Investing in women’s economic empowerment is crucial for gender equality, poverty eradication and inclusive economic growth. It’s time to break down the barriers that hold women back and ensure equal access to education, land, finance, and agricultural inputs. CARE USA compiled a useful playbook for companies that outlines how business can leverage our influence to change norms and behaviors through purchasing and sourcing decisions.
Women and migrant workers remain in the most vulnerable jobs because of systemic inequities exacerbated by the pandemic. Investing in both groups will help build supply chains that are more resilient, productive, and profitable.

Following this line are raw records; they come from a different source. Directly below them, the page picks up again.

(** X18. No failure of the proxy ends the run: when the roster file exists
    and its rows carry the three columns as strings, with a token, a
    non-negative number of opponents and replies whose content, when there
    is one, is a string or a false value, the run returns, whatever the
    statuses, time-outs and unreadable bodies; its last lines are the
    heading of the leaderboard and one line per score pair in the order of
    decreasing score, with a pair for every participant. *)
Theorem run_completes_despite_failures w a rows :
  file_rows w (input a) = Some rows ->
  token_missing w = false ->
  0 <= combinations a ->
  (forall n p, ~ non_string_content (post_at w n p)) ->
  exists s,
    main w a = (Ret tt, s)
    /\ exit_status (fst (main w a)) = 0
    /\ (exists printed_before,
          stdout s =
          printed_before
          ++ [ newline ++ txt "==============================";
          txt "FINAL LEADERBOARD";
          txt "==============================";
          txt "Email                          | Score";
          txt "--------------------------------------" ]
          ++ map (fun kv => ljust (fst kv) 30 ++ txt " | "
                            ++ ljust (dec (snd kv)) 5)
                 (sorted_scores (scores s)))
    /\ StronglySorted by_score_desc (sorted_scores (scores s))
    /\ (forall p, In p (apply_limit rows (limit a)) ->
                  In (email p, score (scores s) (email p))
                     (sorted_scores (scores s))).
Proof.
  intros Hf Ht Hk Hc.
  pose proof (tournament_outcome w (apply_limit rows (limit a))
                (combinations a)) as O.
  assert (Em : main w a = tournament w (apply_limit rows (limit a))
                            (combinations a) initial_state)
    by (unfold main, evaluate_submissions; now rewrite Hf).
  rewrite <- Em in O.
  destruct (main w a) as [r s] eqn:E. cbn [fst] in O.
  destruct r as [[]|c|e].
  - exists s. split; [reflexivity|]. split; [reflexivity|].
    destruct (completed_run_reported w a Hf E) as (s0 & _ & Hs & _ & Ho).
    split; [|split].
    + exists (stdout s0). rewrite Ho. reflexivity.
    + apply sorted_scores_sorted.
    + intros p Hp.
      apply (Permutation_in _ (Permutation_sym (sorted_scores_perm _))).
      apply score_In.
      destruct (run_scores w a Hf) as [K _]. rewrite E in K. cbn [snd] in K.
      rewrite K. now apply init_scores_keys.
  - destruct O as [_ O]. congruence.
  - destruct e as [|k|]; cbn [expected] in O.
    + lia.
    + destruct O.
    + destruct O as (n & p & O). destruct (Hc n p O).
Qed.

Lemma run_completes_despite_failures_witness :
  file_rows uneven_world (input sample_args) = Some [alice; bob; carol]
  /\ token_missing uneven_world = false
  /\ 0 <= combinations sample_args
  /\ exists s,
       main uneven_world sample_args = (Ret tt, s)
       /\ exit_status (fst (main uneven_world sample_args)) = 0
       /\ (exists printed_before,
             stdout s =
             printed_before
             ++ [ newline ++ txt "==============================";
          txt "FINAL LEADERBOARD";
          txt "==============================";
          txt "Email                          | Score";
          txt "--------------------------------------" ]
             ++ map (fun kv => ljust (fst kv) 30 ++ txt " | "
                               ++ ljust (dec (snd kv)) 5)
                    (sorted_scores (scores s)))
       /\ StronglySorted by_score_desc (sorted_scores (scores s))
       /\ (forall p, In p (apply_limit [alice; bob; carol]
                                       (limit sample_args)) ->
                     In (email p, score (scores s) (email p))
                        (sorted_scores (scores s))).
Proof.
  split; [reflexivity|]. split; [reflexivity|]. split; [discriminate|].
  refine (@run_completes_despite_failures uneven_world sample_args
            [alice; bob; carol] eq_refl eq_refl _ _).
  - discriminate.
  - intros n p [text H]. cbn [post_at uneven_world] in H.
    destruct n as [|[|[|[|n]]]]; discriminate H.
Defined.
(** * samcli/commands/sync/sync_context.py

    The sync command's change-detection cache: a [SyncState] (one mode flag
    and one record per resource), its mapping to and from a TOML document,
    and the [SyncContext] object that loads it when a session starts, serves
    queries and write-through updates, and stores it when the session ends.

    Python values are dynamically typed, so the fields of the dataclasses
    hold Python values ([pyval]); operations that can raise return a
    [result]; the methods of [SyncContext] run in a state monad over the
    object and its environment (file system, heap of dict objects, clock),
    in which a raised exception keeps the effects that happened before it.
    The module-level lock only serialises threads; the model is one thread,
    where acquiring and releasing it is a no-op. *)

From Stdlib Require Import String Ascii List ZArith Bool Lia Eqdep_dec.
Import ListNotations.
Open Scope string_scope.

(** ** Exceptions and results *)

Inductive exn : Type :=
| OSError
| TypeError
| ValueError
| AttributeError
| ParseError.

Inductive result (A : Type) : Type :=
| Ok (a : A)
| Raise (e : exn).
Arguments Ok {A} a.
Arguments Raise {A} e.

Definition rbind {A B} (r : result A) (k : A -> result B) : result B :=
  match r with
  | Ok a => k a
  | Raise e => Raise e
  end.

Definition is_OSError (e : exn) : bool :=
  match e with
  | OSError => true
  | _ => false
  end.

(** ** Strings *)

(** [s.replace(old, new)] for one-character [old] and [new]: every
    occurrence is replaced. *)
Fixpoint replace (old new : ascii) (s : string) : string :=
  match s with
  | EmptyString => EmptyString
  | String c s' =>
      String (if Ascii.eqb c old then new else c) (replace old new s')
  end.

(** [c in s] for a one-character [c]. *)
Fixpoint contains (c : ascii) (s : string) : bool :=
  match s with
  | EmptyString => false
  | String c' s' => Ascii.eqb c' c || contains c s'
  end.

(** ** Python dicts with string keys

    A dict keeps its keys unique and in insertion order; assigning to a key
    that is present replaces the value where the key stands.  Iteration
    visits the keys in that order, which decides which record survives when
    two identifiers are stored under one document key. *)

Abbreviation dict V := (list (string * V)) (only parsing).

Fixpoint dict_get {V} (d : dict V) (k : string) : option V :=
  match d with
  | [] => None
  | (k', v) :: d' => if String.eqb k' k then Some v else dict_get d' k
  end.

Fixpoint dict_set {V} (d : dict V) (k : string) (v : V) : dict V :=
  match d with
  | [] => [(k, v)]
  | (k', v') :: d' =>
      if String.eqb k' k then (k', v) :: d' else (k', v') :: dict_set d' k v
  end.

Definition keys {V} (d : dict V) : list string := map fst d.

(** ** TOML values and Python values

    What tomlkit hands back for a parsed document, as far as this module
    looks at it: booleans, integers, strings, arrays and tables (floats and
    TOML's own date-time values are left out).  Python's [None] is not a
    TOML value; a Python value here is [None] or a TOML value. *)

#[warnings="-register-all"]
Inductive toml : Type :=
| TBool (b : bool)
| TInt (z : Z)
| TStr (s : string)
| TArray (l : list toml)
| TTable (t : list (string * toml)).
(** * Further properties *)

(** ** Uniforms *)

Lemma find_key_map (name name' : string) (v : Uniform) (l : list (string * Uniform)) :
  option_map snd
    (find (fun kv => String.eqb (fst kv) name)
          (map (fun kv => if String.eqb (fst kv) name' then (fst kv, v) else kv) l))
  = if String.eqb name name'
    then option_map (fun _ => v) (find (fun kv => String.eqb (fst kv) name) l)
    else option_map snd (find (fun kv => String.eqb (fst kv) name) l).
Proof.
  induction l as [|[k u] l IH]; simpl.
  - now destruct (String.eqb name name').
  - destruct (String.eqb_spec k name') as [->|Hk]; simpl.
    + rewrite String.eqb_sym. destruct (String.eqb_spec name name') as [->|Hn].
      * reflexivity.
      * exact IH.
    + destruct (String.eqb_spec k name) as [->|Hn]; simpl.
      * destruct (String.eqb_spec name name') as [->|]; [contradiction|reflexivity].
      * exact IH.
Qed.

Lemma uniform_set_other (name name' : string) (v : Uniform) (s : State) :
  name <> name' -> uniform name (set_uniform name' v s) = uniform name s.
Proof.
  intros H. unfold uniform, set_uniform. cbn [uniforms set_uniforms].
  rewrite find_key_map. now destruct (String.eqb_spec name name').
Qed.

Lemma uniform_set_same (name : string) (v : Uniform) (s : State) :
  uniform name s <> None -> uniform name (set_uniform name v s) = Some v.
Proof.
  intros H. unfold uniform, set_uniform in *. cbn [uniforms set_uniforms].
  rewrite find_key_map, String.eqb_refl.
  now destruct (find _ (uniforms s)).
Qed.

Lemma fire_keeps_no_mouse {X : Type} (p : Script) (g : State -> X) :
  (forall s, g (resize p s) = g s) ->
  forall type e s, mouse_event e = false -> g (fire p type e s) = g s.
Proof.
  intros Hr type e s He. unfold fire. apply fold_left_keeps.
  intros a [n l]. simpl. destruct (String.eqb n type); [|reflexivity].
  destruct l, e; simpl; auto; discriminate.
Qed.

(** ** Point lighting: the light follows the mouse *)

Lemma mousemove_dispatch (h : Host) (es : list Event) (x y : number) :
  dispatch (script h PointLightingPage) (DocumentMouseMove x y)
           (run (script h PointLightingPage) es (setup h PointLightingPage)) =
  PointLighting.mousemove x y
    (run (script h PointLightingPage) es (setup h PointLightingPage)).
Proof.
  unfold dispatch, fire.
  rewrite (run_listeners _ (samples_tame h PointLightingPage)), setup_listeners.
  reflexivity.
Qed.

Lemma point_lighting_update_light (orbit : Camera.t -> Camera.t) (t : number) (s : State) :
  uniform "u_lightWorldPosition" (PointLighting.update orbit t s)
  = uniform "u_lightWorldPosition" s.
Proof.
  unfold PointLighting.update.
  change (uniform "u_lightWorldPosition" (render ?a)) with (uniform "u_lightWorldPosition" a).
  change (uniform "u_lightWorldPosition" (set_camera ?c ?a))
    with (uniform "u_lightWorldPosition" a).
  now rewrite uniform_set_other by discriminate.
Qed.
Definition subscribeToChannel (uid channel : string) (ctx : HttpContext)
  : M bool :=
  let proceed : M bool :=
    emit (hook_subscribe uid channel ctx) ;;
    bus_publish (Subscribe channel uid) ;;
    storage_addChannelToStream uid channel in
  definitions ← gets (fun t =>
    SecureChannelStore.match_ channel (secureChannelStore t));
  match definitions with
  | Some definitions =>
      callback ← gets (fun t =>
        secureChannelCallbacks t !! SecureChannelStore.url definitions);
      match callback with
      | None => mret false
      | Some callback =>
          result ← call_callback (SecureChannelStore.url definitions)
                     callback ctx (SecureChannelStore.params definitions);
          match result with
          | Returns true => proceed
          | Returns false => tell (ResponseForbidden ctx) ;; mret false
          | Throws => tell (ResponseInternalServerError ctx) ;; mret false
          end
      end
  | None => proceed
  end.

Definition unsubscribeFromChannel (uid channel : string) (ctx : HttpContext)
  : M bool :=
  emit (hook_unsubscribe uid channel ctx) ;;
  bus_publish (Unsubscribe channel uid) ;;
  storage_removeChannelFromStream uid channel.

(** [request.input(key)]: the value of the field, [undefined] when the
    request has none. *)
Definition request_input (ctx : HttpContext) (key : string)
  : option string :=
  input ctx !! key.

(** [!request.input('uid')]: [undefined] and the empty string are
    falsy. *)
Definition input_falsy (v : option string) : bool :=
  match v with
  | None => true
  | Some s => String.eqb s EmptyString
  end.

Definition dquote : string := String (ascii_of_nat 34) EmptyString.

Definition missing_uid : string :=
  "Missing required field " +:+ dquote +:+ "uid" +:+ dquote
    +:+ " in the request body".

(** The listener [$createStream] puts on the response's [close]. *)
Definition on_close (stream : Stream) (ctx : HttpContext) : M unit :=
  emit (hook_disconnect (getUid stream) ctx) ;;
  storage_remove stream.

Definition createStream (ctx : HttpContext) : M Stream :=
  if input_falsy (request_input ctx "uid") then throw missing_uid
  else
    let stream :=
      {| getUid := default EmptyString (request_input ctx "uid");
         stream_request := conn ctx |} in
    tell (StreamPipe stream ctx) ;;
    emit (hook_connect (getUid stream) ctx) ;;
    storage_push stream ;;
    tell (ResponseOnClose ctx stream) ;;
    tell (ResponseStream ctx stream) ;;
    mret stream.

Impact at scale requires localized, collaborative action
The human rights risks facing women, migrant workers and others in global supply chains are complex but what is abundantly clear is that, in many cases, local organizations have tremendous insights about how to address them. During our trip, we spent time with many NGO and IGO partners, including Winrock International, USAID, Roundtable on Sustainable Palm Oil (RSPO) and Oxfam. These organizations are on-the-ground and work closely with farmers, worker organizations and agricultural suppliers, seeing firsthand the persistent human rights challenges that exist in global supply chains.
NGOs offered grace throughout the pandemic, understanding how it impacted businesses and that, often, social impact took a shortfall due to health, safety, and other constraints. But now, NGOs – and the rest of the world – are seeing companies post record profits and are, understandably, no longer willing to accept COVID impacts as an excuse for deprioritized or delayed action.
There is also a crucial need for continued collaboration across industry. Many of us are working with the same suppliers on the very same issues. Until industry sectors and brands work together more effectively, we are missing an opportunity to drive this work further – and more efficiently – to make a difference for the people and communities within our supply chains.
While proud that progress has been made, I believe there is still a lot of work to be done.
At the end of the day, we should all be working to advance supply chains where work empowers people, human rights are respected and worker vulnerability is significantly reduced.